I remember my father's excited cry of “We did it!” as he listened to the news on the radio. It was around this time that I began to visit the Hiroshima Gokoku Shrine, located in the area of the former Hiroshima Municipal Baseball Stadium (in Hiroshima’s Naka Ward), every morning to pray for Japan’s victory in the war.
As I look back, the war had become deeply embedded in our daily lives by that time. When Nanjing fell, I took part in a parade with paper lanterns. At school, we were made to recite from memory the names of Japan’s succession of emperors, and model tanks were used in competitions at school athletic meets. We often sang war songs. My father and I believed Japan would win the war.
After graduating from Hakushima Elementary School, Mr. Morishita enrolled in Hiroshima First Middle School (present-day Kokutaiji High School, in the city’s Naka Ward).
We were strictly disciplined at school. We were afraid of the teachers. When we were late for school they used to hit us, or strike us on the head with the tip of a bamboo broomstick. Because I was smaller than the other students, I struggled to carry all my things while running to school every day. There was also an officer assigned to the school. The military training with wooden guns was so hard.
We became more and more engaged in volunteer labor. At first, our work mainly involved helping farmers harvest barley and improve drainage in rice and vegetable fields while we stayed at a temple in the Kabe area (in Hiroshima’s Asakita Ward). The work I always looked forward to was that involving the leveling of the ground at the Yoshijima Air Field (now part of Naka Ward) because we were given dumplings that appeared to have been made of grass and rice bran kneaded together. They weren’t any good, but at least my belly was full.
The food situation was bad, with the only food available being corn and sweet potatoes. One day, my mother said, “If our lives are this hard, Japan will surely lose the war.” I will never forget that. I spoke back to her with an air of arrogance. “Mother, you should never say such a thing,” I said.
Around the time Mr.

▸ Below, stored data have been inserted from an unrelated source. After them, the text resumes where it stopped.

(** * The linac accelerator lattice (LinacAccLattice.py)

    A shallow embedding of the lattice classes, the RF-cavity phase model
    and the lattice factory of [Linac/Input_File_Parsing/LinacAccLattice.py],
    followed by the properties proved about them.

    Conventions of the embedding.
    - Python floats are exact rationals ([Q]); derived equalities are
      stated with [==].  [math.pi] is the rational the double stands for.
    - A Python exception is a value of [Py.exn]; code that mutates objects
      runs in the state-and-exception monad [Py.M], so the state reached
      when an exception is raised stays observable.
    - A parameter bag ([ParamsDictObject]) is a [gmap string pyval]; a
      missing key raises [KeyError], as the dict lookup does.
    - Objects compared by identity carry an object id ([oid]); a reference
      to an RF cavity or to a bunch is its index in the store.
    - The transport kernel ([TPB]), the bunch and [math.cos] are external:
      they are the fields of the class [TransportKernel].
    - A [while] loop runs on a bound; [OutOfFuel] is not a Python
      exception but the mark that the bound was reached, and the bound
      the model gives is shown to be enough. *)

From Stdlib Require Import ZArith QArith Qabs Lqa Ascii String List.
From Stdlib Require PrimFloat FloatOps SpecFloat.
From stdpp Require Import base option list gmap strings.

Set Warnings "-register-all".

(** ** Python values, exceptions and the monad of mutating code *)

Module Py.

Inductive exn : Type :=
| AttributeError (attr : string)
| UnboundLocalError (var : string)
| KeyError (key : string)
| IndexError
| ValueError
| TypeError
| ZeroDivisionError
| OverflowError
| OrbitFinalize (msg : string)
| OutOfFuel.

Inductive result (A : Type) : Type :=
| Ok (a : A)
| Raise (e : exn).

Arguments Ok {A} a.
Arguments Raise {A} e.

Definition is_Ok {A} (r : result A) : Prop :=
  match r with Ok _ => True | Raise _ => False end.

Definition M (S A : Type) : Type := S -> result A * S.

#[export] Instance M_ret {S} : MRet (M S) := fun A a s => (Ok a, s).

#[export] Instance M_bind {S} : MBind (M S) := fun A B f m s =>
  match m s with
  | (Ok a, s') => f a s'
  | (Raise e, s') => (Raise e, s')
  end.

Definition raise {S A} (e : exn) : M S A := fun s => (Raise e, s).
Definition get {S} : M S S := fun s => (Ok s, s).
Definition put {S} (s : S) : M S unit := fun _ => (Ok tt, s).
Definition lift {S A} (r : result A) : M S A := fun s => (r, s).

(** [orbitFinalize(msg)] prints the message and stops the program. *)
Definition orbitFinalize {S A} (msg : string) : M S A := raise (OrbitFinalize msg).

(** The values a parameter bag holds. [PyCavity c] is a reference to the
    RF cavity object number [c]. *)
Inductive pyval : Type :=
| PyNone
| PyBool (b : bool)
| PyFloat (x : Q)
| PyStr (s : string)
| PyList (l : list Q)
| PyCavity (c : nat).

(** A value used as a number: a bool counts as 0 or 1, anything else
    that is not a number raises [TypeError]. *)
Definition as_float (v : pyval) : result Q :=
  match v with
  | PyFloat x => Ok x
  | PyBool b => Ok (if b then 1%Q else 0%Q)
  | _ => Raise TypeError
  end.

(** The characters [float] skips at both ends of a string: space, tab,
    line feed, vertical tab, form feed and carriage return. *)
Definition is_space (c : ascii) : bool :=
  let n := nat_of_ascii c in
  (n =? 32)%nat || ((9 <=? n)%nat && (n <=? 13)%nat).

Definition digit_of (c : ascii) : option Z :=
  let n := Z.of_nat (nat_of_ascii c) in
  if (48 <=? n)%Z && (n <=? 57)%Z then Some (n - 48)%Z else None.

(** The digits at the head of [l]: their value after [value], how many
    they are after [count], and what follows them. *)
Fixpoint digits (value : Z) (count : nat) (l : list ascii) : Z * nat * list ascii :=
  match l with
  | [] => (value, count, [])
  | c :: rest =>
      match digit_of c with
      | Some d => digits (10 * value + d)%Z (S count) rest
      | None => (value, count, l)
      end
  end.

(** A sign at the head of [l]: whether it is a minus, and what follows. *)
Definition sign (l : list ascii) : bool * list ascii :=
  match l with
  | "-"%char :: rest => (true, rest)
  | "+"%char :: rest => (false, rest)
  | _ => (false, l)
  end.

Morishita became a third-grader at the school, students began working at Toyo Kogyo (present-day Mazda Motor Corporation) in Fuchu-cho, Hiroshima Prefecture.

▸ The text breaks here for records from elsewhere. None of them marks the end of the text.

(** * ParvusServer: a shallow embedding of the request pipeline

    The development follows the TypeScript class [ParvusServer]: its
    constructor, [addMiddleware] with the route compiler [stringToRegex],
    [mergedMimeTypes], the request listener installed by [createServer],
    [defaultHandler], [socketInjection] and the socket.io connection
    callback.

    JavaScript strings are modelled by [string]; a character stands for one
    code unit below 256.  Methods that mutate the object or can throw are
    written in a state-and-completion monad: unlike a state transformer over
    a sum, a thrown exception keeps the mutations made before it, which is
    what JavaScript does. *)

From Stdlib Require Import String Ascii List Bool Arith ZArith Lia DecimalString.
Import ListNotations.
Set Warnings "-register-all".
Open Scope list_scope.
Open Scope string_scope.

(** ** Strings *)

(** The double quote and the line feed, which the page templates contain. *)
Definition dq : string := String (ascii_of_nat 34) EmptyString.
Definition nl : string := String (ascii_of_nat 10) EmptyString.

Definition LF : ascii := ascii_of_nat 10.
Definition CR : ascii := ascii_of_nat 13.

Fixpoint dropChars (n : nat) (s : string) : string :=
  match n, s with
  | O, _ => s
  | S n', String _ s' => dropChars n' s'
  | S _, EmptyString => EmptyString
  end.

(** [String.prototype.endsWith]. *)
Definition endsWith (s suffix : string) : bool :=
  String.eqb (dropChars (String.length s - String.length suffix) s) suffix
  && (String.length suffix <=? String.length s)%nat.

(** [String.prototype.replace] with a string pattern: only the first
    occurrence is replaced.  The source only ever passes the replacement
    [''], which has no [$] patterns. *)
Fixpoint replaceFirst (pat rep s : string) : string :=
  if String.prefix pat s then rep ++ dropChars (String.length pat) s
  else match s with
       | EmptyString => EmptyString
       | String c s' => String c (replaceFirst pat rep s')
       end.

Definition lowerChar (c : ascii) : ascii :=
  let n := nat_of_ascii c in
  if ((65 <=? n) && (n <=? 90))%nat then ascii_of_nat (n + 32) else c.

Fixpoint toLowerCase (s : string) : string :=
  match s with
  | EmptyString => EmptyString
  | String c s' => String (lowerChar c) (toLowerCase s')
  end.

(** JavaScript truthiness at the two optional types the class uses. *)
Definition truthyString (o : option string) : bool :=
  match o with
  | Some s => negb (String.eqb s EmptyString)
  | None => false
  end.

Definition truthyNumber (o : option Z) : bool :=
  match o with
  | Some n => negb (Z.eqb n 0)
  | None => false
  end.

(** [a || d] where [d] is a defined default. *)
Definition orString (a : option string) (d : string) : string :=
  match a with
  | Some s => if truthyString a then s else d
  | None => d
  end.

Definition orNumber (a : option Z) (d : Z) : Z :=
  match a with
  | Some n => if truthyNumber a then n else d
  | None => d
  end.

(** ** Exceptions and completions *)

Record Error := mkError { err_name : string; err_message : string }.

Definition TypeError (m : string) : Error := mkError "TypeError" m.
Definition SyntaxError (m : string) : Error := mkError "SyntaxError" m.

(** [Error.prototype.toString], used when an exception is interpolated into
    the error page. *)
Definition errorToString (e : Error) : string :=
  if String.eqb (err_message e) EmptyString then err_name e
  else if String.eqb (err_name e) EmptyString then err_message e
  else err_name e ++ ": " ++ err_message e.

(** How a call ends: it returns, it throws (or its promise rejects), or it
    awaits a promise that never settles. *)
Inductive Completion (A : Type) : Type :=
| Normal (a : A)
| Throw (e : Error)
| Hang.
Arguments Normal {A} a.
Arguments Throw {A} e.
Arguments Hang {A}.

Definition M (S A : Type) : Type := S -> Completion A * S.

Definition ret {S A} (a : A) : M S A := fun s => (Normal a, s).

Definition bind {S A B} (m : M S A) (k : A -> M S B) : M S B :=
  fun s =>
    match m s with
    | (Normal a, s') => k a s'
    | (Throw e, s') => (Throw e, s')
    | (Hang, s') => (Hang, s')
    end.

Definition throw {S A} (e : Error) : M S A := fun s => (Throw e, s).

(** [try { m } catch (ex) { h ex }]. *)
Definition tryCatch {S A} (m : M S A) (h : Error -> M S A) : M S A :=
  fun s =>
    match m s with
    | (Throw e, s') => h e s'
    | r => r
    end.

Definition get {S} : M S S := fun s => (Normal s, s).
Definition modify {S} (f : S -> S) : M S unit := fun s => (Normal tt, f s).

(** A step that may throw but touches no state. *)
Definition lift {S A} (c : Completion A) : M S A := fun s => (c, s).

Declare Scope js_scope.
Delimit Scope js_scope with js.
Notation "x <- m ;; k" := (bind m (fun x => k))
  (at level 61, m at next level, right associativity) : js_scope.
Notation "m ;; k" := (bind m (fun _ => k))
  (at level 61, right associativity) : js_scope.
Open Scope js_scope.

(** ** Route compilation ([addMiddleware], [stringToRegex]) *)

Definition charIn (set : string) (c : ascii) : bool :=
  existsb (Ascii.eqb c) (list_ascii_of_string set).
(** The selection in a rollout tree returns, whatever the tree: the
    recursion is bounded by [selection_measure]. *)
Lemma selection_returns n :
  ∀ s k,
  (selection_measure s k ≤ n)%nat →
  search_inv s → rollout_tree s → is_Some (s !! k) →
  ∃ s' r,
    rollout_tree s' ∧ grows s s'
    ∧ (∀ self, s !! k = Some self → pending self = true →
         ∃ nd', s' !! k = Some nd' ∧ is_Some (children nd'))
    ∧ ∀ fuel, (n < fuel)%nat →
        choose_expansion_node exploration d network_call fuel s k
        = Ok (s', r).
Proof.
  induction n as [n IH] using lt_wf_ind.
  intros s k Hmeasure Hinv Htree [self Hk].
  destruct (fully_expanded self) eqn:Hfe.
  { exists s, None. split; [done|]. split; [apply grows_refl|]. split.
    { intros self' Hself'. assert (self' = self) as -> by congruence.
      unfold pending. by rewrite Hfe. }
    intros [|fuel] Hfuel; [lia|]. simpl.
    rewrite (proj2 (get_Ok _ _ _) Hk). simpl. by rewrite Hfe. }
  destruct (num_eqb (count_expansions self) (of_Z 0)) eqn:Hcount.
  { exists s, (Some k). split; [done|]. split; [apply grows_refl|]. split.
    { intros self' Hself'. assert (self' = self) as -> by congruence.
      unfold pending. by rewrite Hcount, andb_false_r. }
    intros [|fuel] Hfuel; [lia|]. simpl.
    rewrite (proj2 (get_Ok _ _ _) Hk). simpl. by rewrite Hfe, Hcount. }
  destruct (ensure_children_rollout s k self Htree Hk)
    as (s1 & self1 & cs & Hs1 & Hk1 & Hcs & Hstats1 & Hfe1 & Htree1
        & Hgrows1 & Hcount1 & Hdrop1).
  rewrite Hfe in Hfe1.
  pose proof (ensure_children_inv network_call network_call_length
                network_call_finite _ _ _ _ Hinv Hk Hfe Hs1) as Hinv1.
  pose proof (Hinv1 k self1 Hk1) as Hok.
  assert (k < length s1)%nat as Hlt by (by eapply lookup_lt_Some).
  assert (pending self1 = true) as Hpending.
  { unfold pending, count_expansions in *. rewrite Hfe1, Hstats1. simpl.
    by rewrite Hcount. }
  assert (selection_measure s1 k ≤ n)%nat as Hmeasure1.
  { unfold selection_measure in *. by rewrite Hcount1, Hdrop1. }
  assert (Forall (λ c, is_Some (s1 !! c)) cs) as Hin.
  { pose proof (ok_children _ _ _ Hok cs Hcs) as Hchildren.
    apply Forall_forall. intros c [i Hi]%list_elem_of_lookup.
    destruct (Forall2_lookup_l _ _ _ _ _ Hchildren Hi)
      as (move & _ & child & Hc & _). by exists child. }
  destruct (scan_expansion_rollout s1 self1 cs Htree1
              (Htree1 k self1 Hk1) Hcs Hin cs 0
              (worst (is_maximizing self1)) None (drop_0 cs))
    as (scanned & Hscan & Hpick).
  (* what happens once [k] is marked with a proved value *)
  (* what is left to show of a store that [s1] grows into *)
  assert (∀ s' r,
            rollout_tree s' → grows s1 s' →
            (∀ fuel, (n < fuel)%nat →
               choose_expansion_node exploration d network_call fuel s k
               = Ok (s', r)) →
            ∃ s' r,
              rollout_tree s' ∧ grows s s'
              ∧ (∀ self, s !! k = Some self → pending self = true →
                   ∃ nd', s' !! k = Some nd' ∧ is_Some (children nd'))
              ∧ ∀ fuel, (n < fuel)%nat →
                  choose_expansion_node exploration d network_call fuel s k
                  = Ok (s', r)) as Hdone.
  { intros s' r Htree' Hgrows' Hrun. exists s', r.
    split; [done|]. split; [by eapply grows_trans|]. split; [|done].
    intros _ _ _. destruct (Hgrows' k self1 Hk1) as (nd' & Hnd' & Hcs' & _).
    exists nd'. split; [done|]. apply Hcs'. by eexists. }
  assert (∀ v, game_value (position_of self1) v →
            ∃ s' r, rollout_tree s' ∧ grows s1 s'
              ∧ ∀ fuel, (n ≤ fuel)%nat →
                  match parent self1 with
                  | Some p =>
                      choose_expansion_node exploration d network_call fuel
                        (<[k := set_fully_expanded v self1]> s1) p
                  | None => Ok (<[k := set_fully_expanded v self1]> s1, None)
                  end = Ok (s', r)) as Hmark.
  { intros v Hv. set (s2 := <[k := set_fully_expanded v self1]> s1).
    pose proof (search_inv_mark _ _ _ v Hinv1 Hk1 Hfe1 Hv) as Hinv2.
    assert (rollout_tree s2) as Htree2.
    { apply rollout_tree_insert; [done|].
      apply set_fully_expanded_rollout. by eapply Htree1. }
    assert (grows s1 s2) as Hgrows2.
    { apply (grows_insert s1 k self1); auto. }
    destruct (parent self1) as [p|] eqn:Hp; [|by exists s2, None].
    pose proof (ok_parent _ _ _ Hok p Hp) as Hpk.
    pose proof (pending_count_insert s1 k self1 (set_fully_expanded v self1)
                  Hk1) as Hins.
    rewrite Hpending in Hins. fold s2 in Hins.
    replace (pending (set_fully_expanded v self1)) with false in Hins by done.
    pose proof (pending_count_drop s2 (S p)) as Hle.
    assert (selection_measure s2 p < n)%nat as Hless.
    { unfold selection_measure in *. nia. }
    destruct (IH (n - 1)%nat ltac:(lia) s2 p ltac:(lia) Hinv2 Htree2)
      as (s' & r & Htree' & Hgrows' & _ & Hrun).
    { apply lookup_lt_is_Some. unfold s2. rewrite length_insert. lia. }
    exists s', r. split; [done|]. split; [by eapply grows_trans|].
    intros fuel Hfuel. apply Hrun. lia. }
  (* the call, one step unfolded *)
  assert (∀ fuel,
            choose_expansion_node exploration d network_call (S fuel) s k
            = match scanned with
              | Closed =>
                  let s := <[k := set_fully_expanded (optimal_value self1)
                                    self1]> s1 in
                  match parent self1 with
                  | Some p =>
                      choose_expansion_node exploration d network_call fuel
                        s p
                  | None => Ok (s, None)
                  end
              | Unvisited child => Ok (s1, Some child)
              | Scanned None =>
                  minimax_evaluation ← minimax_of_children s1 self1 cs;
                  let s := <[k := set_fully_expanded minimax_evaluation
                                    self1]> s1 in
                  match parent self1 with
                  | Some p =>
                      choose_expansion_node exploration d network_call fuel
                        s p
                  | None => Ok (s, None)
                  end
              | Scanned (Some best_child) =>
                  choose_expansion_node exploration d network_call fuel s1
                    best_child
              end) as Hstep.
  { intros fuel. simpl. rewrite (proj2 (get_Ok _ _ _) Hk). simpl.
    rewrite Hfe, Hcount, Hs1. simpl.
    rewrite (proj2 (get_Ok _ _ _) Hk1). simpl. rewrite Hcs. simpl.
    by rewrite Hscan. }
  destruct scanned as [|c|[best|]].
  - (* a solved child has the optimal value *)
    destruct (Hmark (optimal_value self1))
      as (s' & r & Htree' & Hgrows' & Hrun).
    { destruct (scan_expansion_Closed _ _ _ _ _ _ _ _ Hscan)
        as (c & child & Hc_in & Hc & Hcfe & Hvalue).
      destruct (child_parent _ _ _ _ _ _ Hok Hcs Hc_in Hc) as [_ Hmove].
      pose proof (ok_solved _ _ _ (Hinv1 c child Hc) Hcfe) as Hchild.
      assert (optimal_value self1 = optimum (position_of self1)) as Hopt.
      { unfold optimal_value, optimum. by rewrite (ok_mover _ _ _ Hok). }
      rewrite Hopt. eapply value_optimal; [|exact Hmove|].
      + by apply (ok_unsolved _ _ _ Hok).
      + by rewrite <- Hopt, <- Hvalue. }
    apply (Hdone s' r); [done..|]. intros [|fuel] Hfuel; [lia|].
    rewrite Hstep. apply Hrun. lia.
  - (* a child with an infinite score *)
    apply (Hdone s1 (Some c)); [done|apply grows_refl|].
    intros [|fuel] Hfuel; [lia|]. by rewrite Hstep.
  - (* the best child by score *)
    destruct (Hpick best eq_refl) as [|(child & Hc_in & Hc & Hcp)]; [done|].
    destruct (child_parent _ _ _ _ _ _ Hok Hcs Hc_in Hc) as [Hpar _].
    pose proof (ok_parent _ _ _ (Hinv1 best child Hc) k Hpar) as Hkc.
    pose proof (pending_count_descent s1 k best child Hkc Hc Hcp) as Hless.
    assert (selection_measure s1 best < n)%nat as Hbest.
    { unfold selection_measure in *. lia. }
    destruct (IH (n - 1)%nat ltac:(lia) s1 best ltac:(lia) Hinv1 Htree1)
      as (s' & r & Htree' & Hgrows' & _ & Hrun); [by eexists|].
    apply (Hdone s' r); [done..|]. intros [|fuel] Hfuel; [lia|].
    rewrite Hstep. apply Hrun. lia.
  - (* every child is solved *)
    assert (Forall (solved s1) cs) as Hsolved.
    { eapply (scan_expansion_none_solved _ _ exploration_not_nan d_finite
                s1 self1 cs Hcs);
        [by apply (ok_unsolved _ _ _ Hok)| |apply drop_0|exact Hscan].
      intros c child _ Hc Hcfe.
      by apply (ok_unsolved _ _ _ (Hinv1 c child Hc)). }
    destruct (solved_children_values _ _ _ _ Hinv1 Hok Hcs Hsolved)
      as (vs & Hvs & Hvalues).
    assert (∃ v, (if is_maximizing self1 then num_max vs else num_min vs)
                 = Ok v) as [v Hv].
    { pose proof (ok_children _ _ _ Hok cs Hcs) as Hchildren.
      apply Forall2_length in Hchildren, Hvs.
      pose proof (moves_exist (position_of self1)
                    (proj1 (ok_unsolved _ _ _ Hok Hfe1))) as Hmoves.
      destruct vs as [|v0 vs].
      - destruct (get_possible_moves (position_of self1)); [done|].
        simpl in *. lia.
      - destruct (is_maximizing self1); by eexists. }
    destruct (Hmark v) as (s' & r & Htree' & Hgrows' & Hrun).
    { eapply value_minimax; [|exact Hvalues|].
      + by apply (ok_unsolved _ _ _ Hok).
      + unfold best_value. by rewrite <- (ok_mover _ _ _ Hok). }
    apply (Hdone s' r); [done..|]. intros [|fuel] Hfuel; [lia|].
    rewrite Hstep, (minimax_of_solved_children _ _ _ _ Hvs), Hv. simpl.
    apply Hrun. lia.
Qed.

The company held a welcome ceremony for us, which made us feel proud. We engaged in the work of making pistons and guns for fighter planes. However, we soon ran out of materials. In the summer of my third year, the students were divided into groups and took turns helping to demolish buildings in the city. We tied ropes to pillars and pulled them down, shouting “heave-ho!” On August 6, 1945, my group was assigned to the work of demolishing buildings for the creation of fire lanes.